**Task to carry out:** Report each line from the records where the string "Hsel" turns up.

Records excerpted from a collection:
╭──

Lemma Run_ops picks : ∀ eps h,
  ∃ ops,
    (Hub.Run ContainerGet picks (eps, h)).2 = Hub.run ContainerGet ops h
    ∧ length ops ≤ length picks
    ∧ Forall (λ o, is_Some (served_Subscribe o) ∨ is_Some (served_Unsubscribe o)
                   ∨ is_Some (served_Leave o)) ops
    ∧ Hub.Eps_Subscribe eps
      = omap served_Subscribe ops
        ++ Hub.Eps_Subscribe (Hub.Run ContainerGet picks (eps, h)).1
    ∧ Hub.Eps_Unsubscribe eps
      = omap served_Unsubscribe ops
        ++ Hub.Eps_Unsubscribe (Hub.Run ContainerGet picks (eps, h)).1
    ∧ Hub.Eps_Leave eps
      = omap served_Leave ops
        ++ Hub.Eps_Leave (Hub.Run ContainerGet picks (eps, h)).1.
Proof.
  induction picks as [|pick rest IH]; intros eps h.
  { exists []. simpl. split_and!; try done. }
  cbn [Hub.Run].
  destruct (Hub.Run_select ContainerGet pick (eps, h)) as [[eps1 h1]|] eqn:Hsel.
  - destruct (Run_select_op _ _ _ _ _ Hsel) as (o & -> & Hs & Hu & Hl & Hk).
    destruct (IH eps1 (Hub.exec ContainerGet h o))
      as (ops & Hrun & Hlen & Hall & Hs' & Hu' & Hl').
    exists (o :: ops). rewrite !omap_cons_from_option, <- !app_assoc.
    rewrite <- Hs', <- Hu', <- Hl'.
    split_and!; try done; [simpl; lia|by constructor].
  - destruct (IH eps h) as (ops & Hrun & Hlen & Hall & Hs' & Hu' & Hl').
    exists ops. split_and!; try done. simpl; lia.
Qed.

End RunOrder.
(** Line 246. *)
Lemma inv_store_conn st i r c k subs :
  inv st → threads st !! i = Some (Subscribe SubStoreConn r c k) →
  store_conn r c k (subscribers st) = Some subs →
  inv (set_thread i (Subscribe SubUnlockAdd r c k)
         (emit [EvStore r c] (set_subscribers subs st))).
Proof.
  intros Hinv Hi Hstore. pose proof Hinv as [].
  assert (Hexcl : ∀ j x, j ≠ i → threads st !! j = Some x → critical x = false).
  { intros j x Hne Hj. destruct (critical x) eqn:E; [|done].
    pose proof (inv_mutex0 _ _ Hj E). pose proof (inv_mutex0 _ _ Hi eq_refl). congruence. }
  pose proof Hstore as Hstore'. unfold store_conn in Hstore'.
  destruct (subscribers st !! r) as [room0|] eqn:Hroom0; [|done].
  injection Hstore' as <-.
  split; simpl.
  - intros j x H Hx. apply lookup_goto in H as [[-> ->] | [Hne H]]; [|eauto].
    by eapply (inv_mutex0 i).
  - intros j pc r' c' k' H. apply lookup_goto in H as [[-> E] | [Hne H]]; [|eauto].
    simplify_eq. eauto.
  - intros j j' pc pc' r1 r2 c' k1 k2 H H'.
    apply lookup_goto in H as [[-> E] | [Hne H]];
      apply lookup_goto in H' as [[-> E'] | [Hne' H']]; try done.
    + simplify_eq. eauto.
    + simplify_eq. eauto.
    + eauto.
  - intros r' room c' k' H H'.
    destruct (decide (r = r')) as [<- | Hr].
    + rewrite lookup_insert_eq in H. injection H as <-.
      destruct (decide (c = c')) as [<- | Hc].
      * rewrite lookup_insert_eq in H'. injection H' as <-.
        exists i, SubUnlockAdd. split; [by eapply goto_self | done].
      * rewrite lookup_insert_ne in H' by done.
        destruct (inv_entry0 _ _ _ _ Hroom0 H') as (j & pc & Hj & Hreg).
        exists j, pc. split; [|done]. rewrite goto_other; [done |].
        intros ->. rewrite Hi in Hj. by simplify_eq.
    + rewrite lookup_insert_ne in H by done.
      destruct (inv_entry0 _ _ _ _ H H') as (j & pc & Hj & Hreg).
      exists j, pc. split; [|done]. rewrite goto_other; [done |].
      intros ->. rewrite Hi in Hj. by simplify_eq.
  - intros j pc r' c' k' H Hreg. apply lookup_goto in H as [[-> E] | [Hne H]].
    { injection E as -> -> -> ->. exists (<[c := k]> room0).
      by rewrite !lookup_insert_eq. }
    destruct (inv_session0 _ _ _ _ _ H Hreg) as (room & Hroom & Hc).
    destruct (decide (r = r')) as [<- | Hr].
    + exists (<[c := k]> room0). rewrite lookup_insert_eq. split; [done |].
      assert (room = room0) as -> by congruence.
      rewrite lookup_insert_ne; [done |]. intros <-.
      by pose proof (inv_unique0 _ _ _ _ _ _ _ _ _ Hi H).
    + exists room. by rewrite lookup_insert_ne.
  - intros j x H. apply lookup_goto in H as [[-> ->] | [Hne H]]; [done |].
    pose proof (inv_ready0 _ _ H) as Hx. pose proof (Hexcl _ _ Hne H) as Hc.
    destruct x as [[] ? ? ?|[]]; simpl in *; done.
  - intros r'. rewrite (room_conns_store _ _ _ _ _ r' Hstore).
    rewrite live_conns_app. simpl. rewrite <- inv_log0. done.
Qed.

╰──

**Exercise result:**
  destruct (Hub.Run_select ContainerGet pick (eps, h)) as [[eps1 h1]|] eqn:Hsel.
  - destruct (Run_select_op _ _ _ _ _ Hsel) as (o & -> & Hs & Hu & Hl & Hk).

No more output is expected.